MLB.com: So what is the offseason like around the Williams home?
Williams: The first part of the offseason, it's a lot of family time, relaxation time. The offseason is also wedding season, so it feels like every other weekend, you're flying somewhere for somebody's wedding. We like to lay low. We didn't take a trip this year because we moved into a new house. We wanted to enjoy our house together as a family unit. My workouts started at the end of October. I have my workouts in the morning, then the afternoons and nights are just family time. We have our routines here. We have a lot of parks that we frequent. It's been good, just the three of us. This time of the offseason, now it's planning for the season time.
MLB.com: It's the baseball offseason, but we all know social media season never ends. You've gone viral at least once this offseason. How often are you checking your feeds, and how different is it for you now than during the season?
Williams: I've really tried to practice fasting—not necessarily food, but fasting certain things. One day I'm not going to check my social media. Today I'm not going to have a drink. Today I'm not going to watch TV. I've been trying to do that this offseason. I like to keep my phone away when I'm hanging out with my family. It's more fun in the offseason. There's fewer people saying, 'You should be worrying about the game instead of your Twitter. Get ready for your start.' Less of that and more enjoying the offseason Twitter-sphere. It's funny stuff.
MLB.com: Does your family have any specific Christmas or holiday traditions?
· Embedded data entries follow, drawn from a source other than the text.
(** [max(a, b)]: the first unless the second is greater. *)
Definition fmax (a b : float) : float := if fgt b a then b else a.

Definition check (c : HttpAdmissionController) (client_key : string) (now : float)
    : res AdmissionVerdict * HttpAdmissionController :=
  let '(popped, rest) := pop (hc_buckets c) client_key in
  let cutoff := fsub now (hc_window_seconds c) in
  let timestamps := List.filter (fun ts => fgt ts cutoff) popped in
  let store l := (* insert at the end and evict; what raising leaves is the inserted dict emptied *)
    match evict_if_needed (hc_max_tracked_clients c) (rest ++ [(client_key, l)]) with
    | Ok d => (Ok tt, with_buckets c d)
    | Raise e => (Raise e, with_buckets c [])
    end in
  if (hc_max_requests c <=? Z.of_nat (length timestamps))%Z
  then match store timestamps with
       | (Raise e, c') => (Raise e, c')
       | (Ok _, c') =>
           match timestamps with
           | first :: _ =>
               (Ok {| av_admitted := false;
                      av_retry_after_s := fmax (fsub (fadd first (hc_window_seconds c)) now) (fz 0) |}, c')
           | [] => (Raise (PyException "IndexError"), c')
           end
       end
  else match store (timestamps ++ [now]) with
       | (Raise e, c') => (Raise e, c')
       | (Ok _, c') => (Ok {| av_admitted := true; av_retry_after_s := fz 0 |}, c')
       end.

(** ** What the guard holds *)

Fixpoint bucket (d : list (string * list float)) (k : string) : list float :=
  match d with [] => [] | (k', l) :: d' => if (k' =? k)%string then l else bucket d' k end.

Lemma pop_spec d k :
  (pop d k).1 = bucket d k /\ (forall k', k' <> k -> bucket (pop d k).2 k' = bucket d k') /\
  (NoDup (map fst d) -> NoDup (map fst (pop d k).2) /\ k ∉ map fst (pop d k).2) /\
  (length (pop d k).2 <= length d)%nat /\ (forall x, x ∈ (pop d k).2 -> x ∈ d).
Proof.
  induction d as [|[k0 l] d (IH1 & IH2 & IH3 & IH4 & IH5)]; cbn; [split_and!; [done|done| |done|done]; intros; split; [constructor|set_solver]|].
  destruct (String.eqb_spec k0 k) as [->|Hne]; cbn.
  - split_and!; [done| | |lia|set_solver].
    + intros k' Hk. destruct (String.eqb_spec k k'); congruence.
    + intros [? ?]%NoDup_cons. done.
  - destruct (pop d k) as [r d'] eqn:E. cbn in *. split_and!; [done| | |lia|set_solver].
    + intros k' Hk. by rewrite IH2.
    + intros [Hk0 Hnd]%NoDup_cons. destruct (IH3 Hnd). split; [|set_solver]. apply NoDup_cons. split; [|done].
      intros Hin. apply Hk0. apply list_elem_of_fmap in Hin as (x & -> & Hx). apply list_elem_of_fmap. eauto.
Qed.

Lemma evict_if_needed_spec m d d' :
  evict_if_needed m d = Ok d' ->
  (Z.of_nat (length d') <= Z.max 0 m)%Z /\ exists gone, d = gone ++ d'.
Proof.
  induction d as [|x d IH]; cbn [evict_if_needed].
  - destruct (Z.leb_spec (Z.of_nat (length (@nil (string * list float)))) m); [|done]. intros [= <-].
    split; [cbn; lia|]. by exists [].
  - destruct (Z.leb_spec (Z.of_nat (length (x :: d))) m) as [Hle|Hgt].
    + intros [= <-]. split; [lia|]. by exists [].
    + intros H. destruct (IH H) as [? [gone ->]]. split; [done|]. by exists (x :: gone).
Qed.

Lemma evict_total m d : (0 <= m)%Z -> exists d', evict_if_needed m d = Ok d'.
Proof.
  intros Hm. induction d as [|x d IH]; cbn [evict_if_needed].
  - rewrite (proj2 (Z.leb_le _ _)) by (cbn; lia). by eexists.
  - destruct (_ <=? m)%Z; [by eexists|done].
Qed.

Definition bounded (c : HttpAdmissionController) : Prop :=
  NoDup (map fst (hc_buckets c)) /\ (Z.of_nat (length (hc_buckets c)) <= Z.max 0 (hc_max_tracked_clients c))%Z /\
  Forall (fun kl => (Z.of_nat (length kl.2) <= hc_max_requests c)%Z) (hc_buckets c).

(** Requests in order, with the verdict of each ([None] when [check] raises). *)
Fixpoint serve (c : HttpAdmissionController) (requests : list (string * float)) : list (option bool) * HttpAdmissionController :=
  match requests with
  | [] => ([], c)
  | (k, now) :: rest =>
      let '(r, c') := check c k now in
      let '(verdicts, c'') := serve c' rest in
      ((match r with Ok v => Some (av_admitted v) | Raise _ => None end) :: verdicts, c'')
  end.

(** The reference.  The [cap] clients that asked last are tracked, latest first;
    of the others every admission is forgotten.  A request is admitted when
    fewer than [max] admissions of its client that are not forgotten lie within
    its window. *)
Definition in_window (window : float) (k : string) (now : float) (e : string * float) : bool :=
  (e.1 =? k)%string && fgt e.2 (fsub now window).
Williams: It's different now that Jackie and I are married and we have Ike, so we're constantly trying to bounce between my family and her family during the holiday season. My family doesn't have huge traditions, really. Hers is a big Mexican family, so they make tamales every year. We make them after Thanksgiving. All of her tios and tias and her grandma go to her house, and we make like 90 dozen tamales. They make them for Christmas time to hand out to neighbors and parishioners and what-not.
MLB.com: If you could give your teammates a gift, whether it's someone in particular or the group as a whole, what would it be?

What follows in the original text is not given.